Amongst the young of the upper class
it is fairly common.

Jewish people of my generation loathe them because people we knew were given numbers. It is considered
an abomination amongst religious Jews
and I find it an eyesore.

The_Editrix said...

Fabio, I never saw a picture of the current pretender to the throne of Italy before, so
I DID look him up. Awmegawd, it really takes a Berlusconi (plus wife) to look even more debauched. (I know that Berlusconi is not your head of state.) And don't get me started on Carla Bruni.

Re Luc Jochimsen: You are right, but I am sometimes a bit weary of writing. English is not my mothertongue and it takes me quite some time, and saps my strength too, to finish a decent entry. I suspect that Americans are not really interested in German things and affairs off the beaten tracks of their prejudices. I have been called both, a self-hating German and a Nazi. That is what happens if one goes for a nuanced covering. If you go to my right sidebar and have a look at the entries under "The 2009 Pro-Köln-Dustup" and "A Crucial American Fallacy" you'll see what I mean.

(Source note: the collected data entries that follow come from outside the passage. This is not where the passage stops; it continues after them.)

(** * ER (encode / rebuild) coordinator: a shallow embedding of [src/er.c]

    The development follows the C file top-down: the state file
    ([er_state_write], [er_state_read]), the two registries
    ([ER_Create_Scheme], [ER_Free_Scheme], [ER_Create], [ER_Add], [ER_Free],
    [ER_Init], [ER_Finalize]) and the dispatch pipelines ([er_encode],
    [er_rebuild], [er_remove], [ER_Dispatch]).

    Conventions.
    - C [int] values (return codes, states, ids, block counts) are [Z];
      the counters are only ever incremented by one, and a signed overflow
      is undefined in C, so statements about whole runs are restricted to
      runs shorter than [INT_MAX] calls.
    - MPI ranks and sizes are [nat].
    - A [const char*] argument that may be [NULL] is an [option string].
    - The collaborators (redset, shuffile, kvtree, MPI) live outside
      [er.c]; what [er.c] observes of them is a return value compared with
      the library's SUCCESS constant, which is a [bool] here. *)

From Stdlib Require Import ZArith Ascii String List Lia.
From stdpp Require Import base option list sorting gmap strings pretty.

Local Open Scope string_scope.
Local Open Scope Z_scope.

(** ** Constants of er.h and er.c *)

Definition ER_SUCCESS : Z := 0.
Definition ER_FAILURE : Z := 1.

Definition ER_DIRECTION_ENCODE : Z := 1.
Definition ER_DIRECTION_REBUILD : Z := 2.
Definition ER_DIRECTION_REMOVE : Z := 3.
(** C4 (corrected).  Whatever the image, the boxes, the label table and
    the colours are, and whether the call returns or raises,
    [plot_bboxes] leaves every object its caller holds as it was, the
    image first of all: the drawing is done on a copy.  When the call
    returns, it returns a new object, not one of the caller's, which is
    a PIL image with the original's shape and pixels and, on top of
    them, the writes of every box in the order of the list, each
    starting with the outline of its box. *)
Theorem C4_plot_bboxes_copies env st image boxes label_mappings colors :
  let res := plot_bboxes env st image boxes label_mappings colors in
  (forall q o, st !! q = Some o -> fst res !! q = Some o)
  /\ (forall v,
        snd res = Ret v ->
        exists p o out buf' per_box,
          image = ARef p /\ st !! p = Some o
          /\ v = ARef out /\ st !! out = None
          /\ fst res !! out = Some (HImage buf')
          /\ extends (contents o) buf' (concat per_box)
          /\ Forall2 box_drawn boxes per_box).
Proof.
  intros res. subst res. unfold plot_bboxes.
  destruct image as [val|p]; [split; [auto | discriminate]|].
  destruct (st !! p) as [o|] eqn:Hp; [|split; [auto | discriminate]].
  unfold alloc.
  set (copy := fresh_loc st).
  set (st1 := <[copy := o]> st).
  set (combined := fresh_loc st1).
  set (st2 := <[combined := HNdarray (contents o)]> st1).
  assert (Hcopy : st !! copy = None) by apply fresh_loc_fresh.
  assert (Hcomb1 : st1 !! combined = None) by apply fresh_loc_fresh.
  assert (Hframe2 : forall q o', st !! q = Some o' ->
                                 q <> combined /\ st2 !! q = Some o').
  { intros q o' Hq.
    assert (q <> copy) by congruence.
    assert (H1 : st1 !! q = Some o').
    { unfold st1. rewrite lookup_insert_ne by congruence. exact Hq. }
    assert (q <> combined) by congruence.
    split; [assumption|].
    unfold st2. rewrite lookup_insert_ne by congruence. exact H1. }
  pose proof (fun q Hq => plot_loop_frame env combined label_mappings colors
                            boxes q Hq st2 0%nat) as Hloopframe.
  pose proof (plot_loop_ret env combined label_mappings colors boxes st2 0%nat) as Hret.
  destruct (plot_loop env st2 combined label_mappings colors 0 boxes)
    as [st3 [[]|e]] eqn:Hloop; cbn [fst] in Hloopframe.
  - destruct (Hret st3 (contents o) (lookup_insert_eq _ _ _) eq_refl)
      as (buf' & per_box & Hc3 & Hext & Hall).
    rewrite Hc3.
    destruct (fromarray env combined) as [c|].
    { cbn [fst snd]. split; [|discriminate].
      intros q o' Hq. destruct (Hframe2 q o' Hq) as [Hne H2].
      rewrite Hloopframe; assumption. }
    set (out := fresh_loc st3).
    assert (Hout : st3 !! out = None) by apply fresh_loc_fresh.
    assert (Hframe3 : forall q o', st !! q = Some o' ->
                                   q <> out /\ st3 !! q = Some o').
    { intros q o' Hq. destruct (Hframe2 q o' Hq) as [Hne H2].
      assert (H3 : st3 !! q = Some o') by (rewrite Hloopframe; assumption).
      split; [congruence | exact H3]. }
    cbn [fst snd contents]. split.
    + intros q o' Hq. destruct (Hframe3 q o' Hq) as [Hne H3].
      rewrite lookup_insert_ne by congruence. exact H3.
    + intros v [= <-]. exists p, o, out, buf', per_box.
      repeat split; try assumption; try apply Hext.
      * destruct (st !! out) as [o'|] eqn:Hq; [|reflexivity].
        destruct (Hframe3 out o' Hq) as [Hne _]. congruence.
      * apply lookup_insert_eq.
  - cbn [fst snd]. split; [|discriminate].
    intros q o' Hq. destruct (Hframe2 q o' Hq) as [Hne H2].
    rewrite Hloopframe; assumption.
Qed.
End Frame.

(** C4, on a concrete input. *)
Lemma C4_plot_bboxes_copies_witness :
  let res := plot_bboxes plain_env image_store (ARef 1%positive)
               [box_a; box_b] [VStr "car"; VStr "person"] None in
  fst res !! 1%positive = Some (HImage blank)
  /\ exists out buf' per_box,
       snd res = Ret (ARef out)
       /\ image_store !! out = None
       /\ fst res !! out = Some (HImage buf')
       /\ extends blank buf' (concat per_box)
       /\ Forall2 box_drawn [box_a; box_b] per_box.
Proof.
  destruct (C4_plot_bboxes_copies plain_env image_store (ARef 1%positive)
              [box_a; box_b] [VStr "car"; VStr "person"] None)
    as [Hframe Hret].
  split; [apply Hframe; reflexivity|].
  destruct (Hret (ARef 4%positive)) as (p & o & out & buf' & per_box & Hp & Ho & Hv & Hres).
  { vm_compute. reflexivity. }
  injection Hp as <-. injection Hv as <-.
  vm_compute in Ho. injection Ho as <-.
  exists 4%positive, buf', per_box. split; [vm_compute; reflexivity | exact Hres].
Defined.

(** C4, counterexample.  The call does not return an image for every
    image and box list: an exception raised while a box is drawn
    propagates.  With the colours "red" and "pink" the second box makes
    [add] raise the [ValueError] of line 421; and for a greyscale image,
    whose array has two axes, line 429 raises a [ValueError] at the
    first labelled box.  The caller's image is as it was in both cases. *)
Lemma C4_plot_bboxes_raises_counterexample :
  snd (plot_bboxes plain_env image_store (ARef 1%positive)
         [box_a; box_b] [VStr "car"; VStr "person"]
         (Some [VStr "red"; VStr "pink"]))
    = Raise color_value_error
  /\ fst (plot_bboxes plain_env image_store (ARef 1%positive)
            [box_a; box_b] [VStr "car"; VStr "person"]
            (Some [VStr "red"; VStr "pink"])) !! 1%positive
     = image_store !! 1%positive
  /\ snd (plot_bboxes plain_env grey_store (ARef 1%positive)
            [box_a] [VStr "car"] None)
     = Raise (Exn ValueError None)
  /\ fst (plot_bboxes plain_env grey_store (ARef 1%positive)
            [box_a] [VStr "car"] None) !! 1%positive
     = grey_store !! 1%positive.
Proof. repeat split; vm_compute; reflexivity. Qed.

Beak, of course tattoos have a different meaning for Jews post-Holocaust. But apart from that, it is considered the height of lower classness here if somebody is tattooed. It isn't "young", "irreverent" or whatever, it's sheer and undilutedly yobbish.

beakerkin said...

The young have a different take on things and tattoos are considered in.

Anonymous said...

Vittorio Emanuele of Savoy is not only unpleasant-looking - that would be the least of it. He is a shady character who trafficked in arms and even named his son after his client Reza Pahlevi, and he is strongly suspected of the manslaughter of Dirk Hamer, the son of German doctor Ryke Geerd Hamer, which, from what I read, may well have contributed to making his father insane. In short, Vittorio Emanuele is such an embarrassment that the surviving monarchist associations of Italy have contrived to find a pseudo-legal excuse to deprive him of the "succession" and hand it on to his blameless cousin Amedeo d'Aosta, an honourable naval officer and heir to a legendary war hero. But in the eyes of most Italians, Vittorio Emanuele is the successor - and a joke, if one that leaves a sour taste in the mouth. His son Emanuele Filiberto, second in line to the "throne" - the one who has "Reza" among his names - has seen fit to become a TV personality, hosting pop song festivals; what could be chavier? Seriously, the manifest inadequacy of the last generations of the House of Savoy (beginning with Vittorio Emanuele III and the bungled surrender of September 8, 1943) has helped Italians get over the sense of guilt about the referendum of 1946 that threw them out. The referendum was at the time widely suspected of having been manipulated, but even those who remain unhappy about it still agree that our republic, feeble and contentious though it may be, is still infinitely better than having a Vittorio Emanuele IV on the throne with an Emanuele Filiberto as designated successor.

The_Editrix said...

Well, beyond a certain age people are RESPONSIBLE for their faces, aren't they?

Thank you for the background information. I didn't make the Dirk-Hamer-connection, although it made headlines here (in Germany) as well. I think his father was, as quite a few highly gifted people are, off his rockers anyway and the death of his son pushed him over the edge. Not that this makes Vittorio Emanuele in any way less odious.